(Dataset entries)
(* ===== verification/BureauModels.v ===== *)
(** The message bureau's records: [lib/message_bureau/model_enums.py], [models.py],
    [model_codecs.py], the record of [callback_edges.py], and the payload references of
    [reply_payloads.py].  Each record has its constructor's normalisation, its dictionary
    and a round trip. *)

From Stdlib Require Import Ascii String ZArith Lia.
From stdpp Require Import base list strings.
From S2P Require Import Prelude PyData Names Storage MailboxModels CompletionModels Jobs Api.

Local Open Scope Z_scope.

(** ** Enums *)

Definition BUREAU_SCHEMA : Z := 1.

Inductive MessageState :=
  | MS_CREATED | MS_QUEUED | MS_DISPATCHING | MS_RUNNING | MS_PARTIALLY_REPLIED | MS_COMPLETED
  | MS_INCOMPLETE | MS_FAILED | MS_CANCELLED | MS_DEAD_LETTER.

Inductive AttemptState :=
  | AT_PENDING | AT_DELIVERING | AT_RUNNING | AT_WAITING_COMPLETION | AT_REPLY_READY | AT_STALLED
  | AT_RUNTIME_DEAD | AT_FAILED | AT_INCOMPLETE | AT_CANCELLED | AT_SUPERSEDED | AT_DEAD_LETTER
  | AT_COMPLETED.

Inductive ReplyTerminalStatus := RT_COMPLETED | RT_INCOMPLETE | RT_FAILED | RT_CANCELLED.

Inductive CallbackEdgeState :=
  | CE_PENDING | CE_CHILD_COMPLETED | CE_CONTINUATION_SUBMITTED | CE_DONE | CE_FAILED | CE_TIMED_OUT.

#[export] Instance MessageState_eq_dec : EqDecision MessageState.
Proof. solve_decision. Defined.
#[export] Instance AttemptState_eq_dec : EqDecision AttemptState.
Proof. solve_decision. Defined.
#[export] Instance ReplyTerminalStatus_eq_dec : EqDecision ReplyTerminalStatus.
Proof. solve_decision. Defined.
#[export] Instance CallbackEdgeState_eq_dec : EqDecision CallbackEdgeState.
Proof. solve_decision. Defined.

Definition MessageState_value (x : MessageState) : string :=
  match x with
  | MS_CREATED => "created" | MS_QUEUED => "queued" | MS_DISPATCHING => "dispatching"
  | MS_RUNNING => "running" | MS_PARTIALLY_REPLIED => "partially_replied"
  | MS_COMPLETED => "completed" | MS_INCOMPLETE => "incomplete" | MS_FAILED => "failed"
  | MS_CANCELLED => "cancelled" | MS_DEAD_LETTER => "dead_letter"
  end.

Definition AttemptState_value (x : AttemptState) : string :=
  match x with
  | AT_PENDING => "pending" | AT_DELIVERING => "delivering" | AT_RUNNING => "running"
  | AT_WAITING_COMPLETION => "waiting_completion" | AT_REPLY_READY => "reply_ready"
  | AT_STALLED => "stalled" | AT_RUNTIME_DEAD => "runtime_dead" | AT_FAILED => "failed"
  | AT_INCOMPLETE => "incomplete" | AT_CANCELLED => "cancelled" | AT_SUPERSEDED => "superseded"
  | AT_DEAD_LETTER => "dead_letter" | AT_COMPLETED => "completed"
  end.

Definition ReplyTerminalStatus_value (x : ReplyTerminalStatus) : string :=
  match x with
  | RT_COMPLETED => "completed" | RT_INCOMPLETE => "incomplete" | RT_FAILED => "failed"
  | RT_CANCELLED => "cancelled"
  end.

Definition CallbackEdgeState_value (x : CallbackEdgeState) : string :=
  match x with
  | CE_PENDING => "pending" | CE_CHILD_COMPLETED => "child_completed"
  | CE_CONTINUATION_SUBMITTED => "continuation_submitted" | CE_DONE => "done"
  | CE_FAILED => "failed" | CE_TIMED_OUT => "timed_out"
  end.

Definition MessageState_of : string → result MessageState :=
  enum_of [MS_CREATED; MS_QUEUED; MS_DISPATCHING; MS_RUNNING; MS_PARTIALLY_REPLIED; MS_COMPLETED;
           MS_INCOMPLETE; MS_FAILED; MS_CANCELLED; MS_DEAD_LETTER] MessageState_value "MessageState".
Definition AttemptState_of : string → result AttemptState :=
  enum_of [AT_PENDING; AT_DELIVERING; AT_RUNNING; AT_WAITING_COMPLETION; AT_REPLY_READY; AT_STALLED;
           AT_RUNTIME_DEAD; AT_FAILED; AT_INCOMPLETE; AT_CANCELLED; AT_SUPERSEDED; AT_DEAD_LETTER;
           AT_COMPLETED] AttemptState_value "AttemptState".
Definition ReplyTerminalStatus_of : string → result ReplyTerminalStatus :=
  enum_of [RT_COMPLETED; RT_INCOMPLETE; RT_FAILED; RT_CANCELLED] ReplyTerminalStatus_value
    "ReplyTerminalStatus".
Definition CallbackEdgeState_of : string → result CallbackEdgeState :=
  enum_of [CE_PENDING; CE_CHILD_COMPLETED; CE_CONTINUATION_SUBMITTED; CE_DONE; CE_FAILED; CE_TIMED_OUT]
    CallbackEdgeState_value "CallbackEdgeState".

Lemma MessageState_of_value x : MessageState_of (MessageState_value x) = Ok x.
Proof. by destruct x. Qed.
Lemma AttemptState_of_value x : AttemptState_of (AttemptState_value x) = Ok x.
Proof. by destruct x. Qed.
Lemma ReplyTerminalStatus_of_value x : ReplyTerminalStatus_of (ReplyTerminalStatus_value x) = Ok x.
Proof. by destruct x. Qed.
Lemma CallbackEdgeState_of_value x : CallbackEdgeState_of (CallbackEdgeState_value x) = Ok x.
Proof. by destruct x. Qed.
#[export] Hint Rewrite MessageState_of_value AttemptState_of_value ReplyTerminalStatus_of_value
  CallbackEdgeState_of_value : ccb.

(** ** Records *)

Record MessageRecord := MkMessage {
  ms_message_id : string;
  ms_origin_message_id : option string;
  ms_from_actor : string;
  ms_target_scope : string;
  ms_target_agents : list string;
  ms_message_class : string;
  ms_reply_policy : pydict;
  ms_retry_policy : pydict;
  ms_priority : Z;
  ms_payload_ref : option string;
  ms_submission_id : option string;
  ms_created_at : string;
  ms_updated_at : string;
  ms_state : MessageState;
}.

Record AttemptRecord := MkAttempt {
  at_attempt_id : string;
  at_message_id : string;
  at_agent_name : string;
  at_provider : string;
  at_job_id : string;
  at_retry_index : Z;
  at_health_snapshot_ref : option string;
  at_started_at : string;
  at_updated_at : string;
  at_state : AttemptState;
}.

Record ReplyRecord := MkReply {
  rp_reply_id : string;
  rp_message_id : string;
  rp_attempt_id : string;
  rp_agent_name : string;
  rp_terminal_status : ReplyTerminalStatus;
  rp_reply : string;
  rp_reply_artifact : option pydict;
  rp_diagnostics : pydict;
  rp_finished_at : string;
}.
* * *
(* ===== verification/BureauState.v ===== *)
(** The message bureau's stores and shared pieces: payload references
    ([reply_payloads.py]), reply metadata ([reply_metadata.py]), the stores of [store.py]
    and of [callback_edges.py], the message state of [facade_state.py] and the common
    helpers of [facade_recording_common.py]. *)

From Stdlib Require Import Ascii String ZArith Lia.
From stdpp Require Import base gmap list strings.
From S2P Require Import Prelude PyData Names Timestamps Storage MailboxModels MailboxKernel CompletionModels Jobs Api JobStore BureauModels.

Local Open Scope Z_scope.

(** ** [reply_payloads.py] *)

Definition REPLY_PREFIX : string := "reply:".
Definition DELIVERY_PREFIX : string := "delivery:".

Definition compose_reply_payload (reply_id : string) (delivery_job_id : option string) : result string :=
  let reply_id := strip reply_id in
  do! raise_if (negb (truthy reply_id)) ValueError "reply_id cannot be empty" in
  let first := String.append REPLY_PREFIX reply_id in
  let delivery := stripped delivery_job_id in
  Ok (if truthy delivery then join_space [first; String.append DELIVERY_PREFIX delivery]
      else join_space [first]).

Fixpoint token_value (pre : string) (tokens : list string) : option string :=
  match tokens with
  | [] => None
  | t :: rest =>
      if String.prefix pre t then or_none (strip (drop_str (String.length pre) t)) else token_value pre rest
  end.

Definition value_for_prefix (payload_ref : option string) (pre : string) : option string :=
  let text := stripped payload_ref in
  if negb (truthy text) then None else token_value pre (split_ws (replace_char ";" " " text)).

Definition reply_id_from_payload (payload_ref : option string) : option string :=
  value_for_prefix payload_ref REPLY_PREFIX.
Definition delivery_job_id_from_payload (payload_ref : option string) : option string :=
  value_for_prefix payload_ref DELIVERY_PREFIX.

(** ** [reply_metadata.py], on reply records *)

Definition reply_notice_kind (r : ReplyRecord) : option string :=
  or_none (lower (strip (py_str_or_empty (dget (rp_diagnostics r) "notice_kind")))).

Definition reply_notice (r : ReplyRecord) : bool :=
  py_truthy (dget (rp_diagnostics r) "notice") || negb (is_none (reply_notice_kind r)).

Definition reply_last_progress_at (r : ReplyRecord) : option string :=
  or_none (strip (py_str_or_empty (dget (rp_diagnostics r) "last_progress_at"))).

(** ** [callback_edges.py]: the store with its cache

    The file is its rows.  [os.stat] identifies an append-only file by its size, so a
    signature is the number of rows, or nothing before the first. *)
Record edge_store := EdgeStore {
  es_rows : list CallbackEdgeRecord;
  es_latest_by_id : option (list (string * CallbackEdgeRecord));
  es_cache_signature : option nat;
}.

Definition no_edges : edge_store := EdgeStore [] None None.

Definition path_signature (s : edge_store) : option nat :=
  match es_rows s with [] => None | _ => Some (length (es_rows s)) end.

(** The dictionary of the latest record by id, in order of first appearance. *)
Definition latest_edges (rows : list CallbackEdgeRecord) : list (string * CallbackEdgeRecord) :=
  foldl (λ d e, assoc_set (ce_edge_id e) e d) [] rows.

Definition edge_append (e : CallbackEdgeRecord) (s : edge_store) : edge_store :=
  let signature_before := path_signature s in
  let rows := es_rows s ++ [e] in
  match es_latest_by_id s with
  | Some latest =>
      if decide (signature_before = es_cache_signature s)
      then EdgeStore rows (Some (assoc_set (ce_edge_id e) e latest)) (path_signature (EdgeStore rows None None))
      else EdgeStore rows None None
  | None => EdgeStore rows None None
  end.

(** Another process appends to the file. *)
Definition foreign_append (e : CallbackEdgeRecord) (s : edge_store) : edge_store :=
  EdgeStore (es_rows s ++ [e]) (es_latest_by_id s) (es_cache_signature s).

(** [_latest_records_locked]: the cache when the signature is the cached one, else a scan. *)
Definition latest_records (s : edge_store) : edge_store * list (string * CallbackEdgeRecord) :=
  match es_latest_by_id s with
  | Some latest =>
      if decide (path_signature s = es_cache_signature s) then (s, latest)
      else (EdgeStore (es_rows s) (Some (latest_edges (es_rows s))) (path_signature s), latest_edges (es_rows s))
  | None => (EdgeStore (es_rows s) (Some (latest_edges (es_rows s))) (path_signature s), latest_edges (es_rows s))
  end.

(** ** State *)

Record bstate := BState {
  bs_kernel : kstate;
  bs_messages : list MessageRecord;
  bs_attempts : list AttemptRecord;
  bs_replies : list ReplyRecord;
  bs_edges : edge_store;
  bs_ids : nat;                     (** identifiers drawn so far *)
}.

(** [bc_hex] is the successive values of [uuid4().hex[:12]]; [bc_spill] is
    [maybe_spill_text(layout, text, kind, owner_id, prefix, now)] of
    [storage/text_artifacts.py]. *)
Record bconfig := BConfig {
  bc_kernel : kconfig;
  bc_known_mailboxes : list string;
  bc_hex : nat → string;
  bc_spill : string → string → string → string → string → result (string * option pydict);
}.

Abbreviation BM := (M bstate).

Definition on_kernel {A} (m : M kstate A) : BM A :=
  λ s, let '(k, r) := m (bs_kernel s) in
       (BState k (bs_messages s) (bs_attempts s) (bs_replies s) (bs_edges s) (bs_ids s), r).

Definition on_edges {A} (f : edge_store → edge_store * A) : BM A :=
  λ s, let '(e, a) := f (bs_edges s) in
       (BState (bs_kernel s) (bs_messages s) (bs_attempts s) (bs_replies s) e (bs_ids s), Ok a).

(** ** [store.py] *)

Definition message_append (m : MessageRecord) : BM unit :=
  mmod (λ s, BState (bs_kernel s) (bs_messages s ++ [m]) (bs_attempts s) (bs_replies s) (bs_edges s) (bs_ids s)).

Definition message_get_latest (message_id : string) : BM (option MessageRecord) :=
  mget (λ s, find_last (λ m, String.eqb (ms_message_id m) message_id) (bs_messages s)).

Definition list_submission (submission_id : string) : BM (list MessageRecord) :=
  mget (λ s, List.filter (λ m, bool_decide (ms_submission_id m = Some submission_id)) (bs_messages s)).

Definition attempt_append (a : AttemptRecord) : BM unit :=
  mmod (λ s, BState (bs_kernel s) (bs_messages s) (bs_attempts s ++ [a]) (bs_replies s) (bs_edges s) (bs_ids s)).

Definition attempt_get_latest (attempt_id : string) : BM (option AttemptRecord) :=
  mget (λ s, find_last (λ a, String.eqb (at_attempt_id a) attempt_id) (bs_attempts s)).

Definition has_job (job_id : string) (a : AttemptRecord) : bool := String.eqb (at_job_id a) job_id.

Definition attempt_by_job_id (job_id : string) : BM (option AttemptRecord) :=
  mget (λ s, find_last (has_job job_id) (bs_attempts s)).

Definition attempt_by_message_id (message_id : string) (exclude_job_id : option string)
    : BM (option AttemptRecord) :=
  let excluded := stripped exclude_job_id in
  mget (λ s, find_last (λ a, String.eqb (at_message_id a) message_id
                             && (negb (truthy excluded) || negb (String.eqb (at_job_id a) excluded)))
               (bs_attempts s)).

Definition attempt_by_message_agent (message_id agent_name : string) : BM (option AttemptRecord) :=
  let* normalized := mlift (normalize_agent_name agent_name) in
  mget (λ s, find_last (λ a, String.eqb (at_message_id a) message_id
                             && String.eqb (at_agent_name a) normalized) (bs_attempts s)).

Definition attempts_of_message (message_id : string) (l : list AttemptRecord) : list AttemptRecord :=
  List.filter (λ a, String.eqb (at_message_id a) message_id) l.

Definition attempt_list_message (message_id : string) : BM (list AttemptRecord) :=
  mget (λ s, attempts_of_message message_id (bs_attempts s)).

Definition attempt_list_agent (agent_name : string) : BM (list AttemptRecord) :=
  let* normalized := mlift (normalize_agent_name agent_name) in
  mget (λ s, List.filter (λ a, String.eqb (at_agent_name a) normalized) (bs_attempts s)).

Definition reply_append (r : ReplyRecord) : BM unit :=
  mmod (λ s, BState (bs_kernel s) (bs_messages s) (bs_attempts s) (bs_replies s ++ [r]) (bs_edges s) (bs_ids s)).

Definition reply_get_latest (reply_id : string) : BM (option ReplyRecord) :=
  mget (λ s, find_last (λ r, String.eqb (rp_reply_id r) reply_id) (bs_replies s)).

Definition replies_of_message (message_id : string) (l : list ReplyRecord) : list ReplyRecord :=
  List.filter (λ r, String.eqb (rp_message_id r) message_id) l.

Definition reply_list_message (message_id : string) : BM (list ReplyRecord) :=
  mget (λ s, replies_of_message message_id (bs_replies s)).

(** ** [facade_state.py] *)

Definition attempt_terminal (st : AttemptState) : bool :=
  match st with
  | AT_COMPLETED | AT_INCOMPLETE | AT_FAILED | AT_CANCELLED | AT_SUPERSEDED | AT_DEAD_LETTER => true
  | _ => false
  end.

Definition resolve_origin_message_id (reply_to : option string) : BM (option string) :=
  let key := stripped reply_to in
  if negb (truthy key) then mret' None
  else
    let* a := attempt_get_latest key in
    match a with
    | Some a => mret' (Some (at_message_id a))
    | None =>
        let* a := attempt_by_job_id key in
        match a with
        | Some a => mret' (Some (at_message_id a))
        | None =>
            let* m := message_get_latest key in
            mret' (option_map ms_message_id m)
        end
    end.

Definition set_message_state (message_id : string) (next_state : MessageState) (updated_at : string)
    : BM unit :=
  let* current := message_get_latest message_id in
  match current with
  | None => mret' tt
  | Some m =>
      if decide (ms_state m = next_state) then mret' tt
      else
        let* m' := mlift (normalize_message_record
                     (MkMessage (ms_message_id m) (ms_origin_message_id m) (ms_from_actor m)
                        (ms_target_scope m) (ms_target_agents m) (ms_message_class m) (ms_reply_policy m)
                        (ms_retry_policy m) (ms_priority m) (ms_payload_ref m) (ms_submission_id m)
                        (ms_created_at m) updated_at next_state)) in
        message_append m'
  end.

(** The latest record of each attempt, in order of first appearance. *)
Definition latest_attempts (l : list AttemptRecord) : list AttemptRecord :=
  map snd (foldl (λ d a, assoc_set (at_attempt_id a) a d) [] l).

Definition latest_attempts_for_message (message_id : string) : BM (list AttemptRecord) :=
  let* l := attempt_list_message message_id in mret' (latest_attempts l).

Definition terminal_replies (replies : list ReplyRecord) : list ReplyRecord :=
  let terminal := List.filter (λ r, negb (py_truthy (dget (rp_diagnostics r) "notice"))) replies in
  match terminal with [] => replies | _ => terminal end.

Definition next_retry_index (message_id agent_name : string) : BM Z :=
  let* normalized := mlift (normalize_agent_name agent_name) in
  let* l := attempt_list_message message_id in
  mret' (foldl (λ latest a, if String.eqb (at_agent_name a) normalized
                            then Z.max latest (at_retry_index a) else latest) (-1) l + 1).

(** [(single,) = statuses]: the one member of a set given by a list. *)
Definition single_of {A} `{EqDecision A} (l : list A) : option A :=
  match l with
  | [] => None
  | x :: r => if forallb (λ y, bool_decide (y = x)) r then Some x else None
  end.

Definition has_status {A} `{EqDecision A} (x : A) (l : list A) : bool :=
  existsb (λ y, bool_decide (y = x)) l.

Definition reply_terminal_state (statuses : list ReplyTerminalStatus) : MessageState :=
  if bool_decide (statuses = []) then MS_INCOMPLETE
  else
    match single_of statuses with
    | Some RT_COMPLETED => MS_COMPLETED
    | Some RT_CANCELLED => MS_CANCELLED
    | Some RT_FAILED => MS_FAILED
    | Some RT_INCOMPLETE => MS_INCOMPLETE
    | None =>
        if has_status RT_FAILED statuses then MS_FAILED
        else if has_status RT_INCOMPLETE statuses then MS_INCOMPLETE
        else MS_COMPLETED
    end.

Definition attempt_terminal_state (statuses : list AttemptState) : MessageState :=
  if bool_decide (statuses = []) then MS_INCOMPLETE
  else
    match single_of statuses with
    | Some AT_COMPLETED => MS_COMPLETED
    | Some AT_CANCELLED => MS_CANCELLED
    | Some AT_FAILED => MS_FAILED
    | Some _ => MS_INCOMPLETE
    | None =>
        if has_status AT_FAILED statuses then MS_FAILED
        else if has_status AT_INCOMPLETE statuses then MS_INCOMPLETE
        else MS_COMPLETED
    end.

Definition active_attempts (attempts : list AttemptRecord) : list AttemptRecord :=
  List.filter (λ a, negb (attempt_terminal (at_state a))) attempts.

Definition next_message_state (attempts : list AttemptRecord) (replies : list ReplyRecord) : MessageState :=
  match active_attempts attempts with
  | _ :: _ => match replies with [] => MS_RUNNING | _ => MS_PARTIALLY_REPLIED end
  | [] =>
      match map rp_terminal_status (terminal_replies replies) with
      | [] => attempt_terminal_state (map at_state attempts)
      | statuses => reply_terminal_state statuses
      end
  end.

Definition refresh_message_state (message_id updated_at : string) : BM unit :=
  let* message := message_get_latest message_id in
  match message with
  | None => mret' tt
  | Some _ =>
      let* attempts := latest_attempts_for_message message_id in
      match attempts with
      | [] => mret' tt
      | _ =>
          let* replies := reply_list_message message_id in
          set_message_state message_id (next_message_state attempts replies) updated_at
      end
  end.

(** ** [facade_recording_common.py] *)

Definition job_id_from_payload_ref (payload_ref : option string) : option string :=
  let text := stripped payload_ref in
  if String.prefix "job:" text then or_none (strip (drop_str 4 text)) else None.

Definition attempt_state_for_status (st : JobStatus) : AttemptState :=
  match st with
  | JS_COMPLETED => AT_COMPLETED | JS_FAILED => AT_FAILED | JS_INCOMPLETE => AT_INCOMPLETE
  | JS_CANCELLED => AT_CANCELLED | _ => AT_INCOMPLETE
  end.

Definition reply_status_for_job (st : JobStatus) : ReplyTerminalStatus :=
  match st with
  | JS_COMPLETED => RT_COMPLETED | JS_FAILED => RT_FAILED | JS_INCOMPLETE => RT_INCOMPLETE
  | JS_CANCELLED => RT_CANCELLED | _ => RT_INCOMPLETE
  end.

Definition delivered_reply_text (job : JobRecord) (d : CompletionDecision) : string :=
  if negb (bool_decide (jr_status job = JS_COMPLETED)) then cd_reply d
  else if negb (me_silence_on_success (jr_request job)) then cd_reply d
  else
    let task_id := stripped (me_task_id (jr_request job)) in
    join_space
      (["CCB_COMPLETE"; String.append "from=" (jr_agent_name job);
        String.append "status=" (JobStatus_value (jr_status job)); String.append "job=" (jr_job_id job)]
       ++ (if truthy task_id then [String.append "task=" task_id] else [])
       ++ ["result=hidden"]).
--
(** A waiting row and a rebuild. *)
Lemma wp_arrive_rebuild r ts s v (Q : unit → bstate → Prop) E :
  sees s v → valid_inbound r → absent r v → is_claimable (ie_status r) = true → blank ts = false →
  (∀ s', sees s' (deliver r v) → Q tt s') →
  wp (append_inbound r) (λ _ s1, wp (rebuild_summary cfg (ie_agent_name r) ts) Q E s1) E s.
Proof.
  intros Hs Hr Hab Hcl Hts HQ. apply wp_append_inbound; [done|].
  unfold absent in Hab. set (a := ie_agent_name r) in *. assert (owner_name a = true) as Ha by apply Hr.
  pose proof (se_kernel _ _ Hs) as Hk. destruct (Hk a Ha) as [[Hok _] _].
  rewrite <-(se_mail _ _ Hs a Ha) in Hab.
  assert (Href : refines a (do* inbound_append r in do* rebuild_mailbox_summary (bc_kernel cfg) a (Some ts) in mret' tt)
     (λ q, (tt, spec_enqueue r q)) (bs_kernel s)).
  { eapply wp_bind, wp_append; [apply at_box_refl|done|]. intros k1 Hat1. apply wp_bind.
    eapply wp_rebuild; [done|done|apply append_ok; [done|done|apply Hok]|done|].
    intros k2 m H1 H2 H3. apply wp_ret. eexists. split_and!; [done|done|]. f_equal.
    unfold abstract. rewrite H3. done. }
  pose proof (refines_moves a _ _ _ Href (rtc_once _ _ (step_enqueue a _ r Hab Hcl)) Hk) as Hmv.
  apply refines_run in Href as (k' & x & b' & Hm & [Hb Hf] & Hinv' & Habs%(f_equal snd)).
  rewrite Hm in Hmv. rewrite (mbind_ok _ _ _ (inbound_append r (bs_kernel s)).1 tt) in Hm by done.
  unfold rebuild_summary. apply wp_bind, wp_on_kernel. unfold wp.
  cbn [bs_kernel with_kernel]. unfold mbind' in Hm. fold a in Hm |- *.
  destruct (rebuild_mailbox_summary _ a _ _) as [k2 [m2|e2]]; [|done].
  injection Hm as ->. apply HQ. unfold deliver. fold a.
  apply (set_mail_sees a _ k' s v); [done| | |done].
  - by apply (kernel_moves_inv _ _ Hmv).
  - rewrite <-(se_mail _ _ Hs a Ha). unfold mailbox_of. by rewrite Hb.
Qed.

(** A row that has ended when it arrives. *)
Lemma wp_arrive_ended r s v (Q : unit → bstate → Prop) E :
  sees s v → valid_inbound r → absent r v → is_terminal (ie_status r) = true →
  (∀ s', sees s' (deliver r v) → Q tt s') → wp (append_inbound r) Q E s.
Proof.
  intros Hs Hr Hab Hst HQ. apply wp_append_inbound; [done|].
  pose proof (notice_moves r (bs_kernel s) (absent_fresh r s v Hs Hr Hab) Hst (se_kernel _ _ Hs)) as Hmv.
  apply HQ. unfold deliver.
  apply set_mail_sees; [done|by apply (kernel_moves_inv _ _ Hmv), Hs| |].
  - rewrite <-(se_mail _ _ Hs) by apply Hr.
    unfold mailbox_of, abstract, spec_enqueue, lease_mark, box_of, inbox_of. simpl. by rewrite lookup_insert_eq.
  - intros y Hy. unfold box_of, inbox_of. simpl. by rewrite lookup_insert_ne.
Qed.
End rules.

PROBLEM REQUIREMENTS
Return, unchanged, the run of lines above that opens with the line containing "intros Hs Hr Hab Hcl" and closes with the line containing "is_terminal (ie_status r) = true →". Include both.

TASK OUTPUT
  intros Hs Hr Hab Hcl Hts HQ. apply wp_append_inbound; [done|].
  unfold absent in Hab. set (a := ie_agent_name r) in *. assert (owner_name a = true) as Ha by apply Hr.
  pose proof (se_kernel _ _ Hs) as Hk. destruct (Hk a Ha) as [[Hok _] _].
  rewrite <-(se_mail _ _ Hs a Ha) in Hab.
  assert (Href : refines a (do* inbound_append r in do* rebuild_mailbox_summary (bc_kernel cfg) a (Some ts) in mret' tt)
     (λ q, (tt, spec_enqueue r q)) (bs_kernel s)).
  { eapply wp_bind, wp_append; [apply at_box_refl|done|]. intros k1 Hat1. apply wp_bind.
    eapply wp_rebuild; [done|done|apply append_ok; [done|done|apply Hok]|done|].
    intros k2 m H1 H2 H3. apply wp_ret. eexists. split_and!; [done|done|]. f_equal.
    unfold abstract. rewrite H3. done. }
  pose proof (refines_moves a _ _ _ Href (rtc_once _ _ (step_enqueue a _ r Hab Hcl)) Hk) as Hmv.
  apply refines_run in Href as (k' & x & b' & Hm & [Hb Hf] & Hinv' & Habs%(f_equal snd)).
  rewrite Hm in Hmv. rewrite (mbind_ok _ _ _ (inbound_append r (bs_kernel s)).1 tt) in Hm by done.
  unfold rebuild_summary. apply wp_bind, wp_on_kernel. unfold wp.
  cbn [bs_kernel with_kernel]. unfold mbind' in Hm. fold a in Hm |- *.
  destruct (rebuild_mailbox_summary _ a _ _) as [k2 [m2|e2]]; [|done].
  injection Hm as ->. apply HQ. unfold deliver. fold a.
  apply (set_mail_sees a _ k' s v); [done| | |done].
  - by apply (kernel_moves_inv _ _ Hmv).
  - rewrite <-(se_mail _ _ Hs a Ha). unfold mailbox_of. by rewrite Hb.
Qed.

(** A row that has ended when it arrives. *)
Lemma wp_arrive_ended r s v (Q : unit → bstate → Prop) E :
  sees s v → valid_inbound r → absent r v → is_terminal (ie_status r) = true →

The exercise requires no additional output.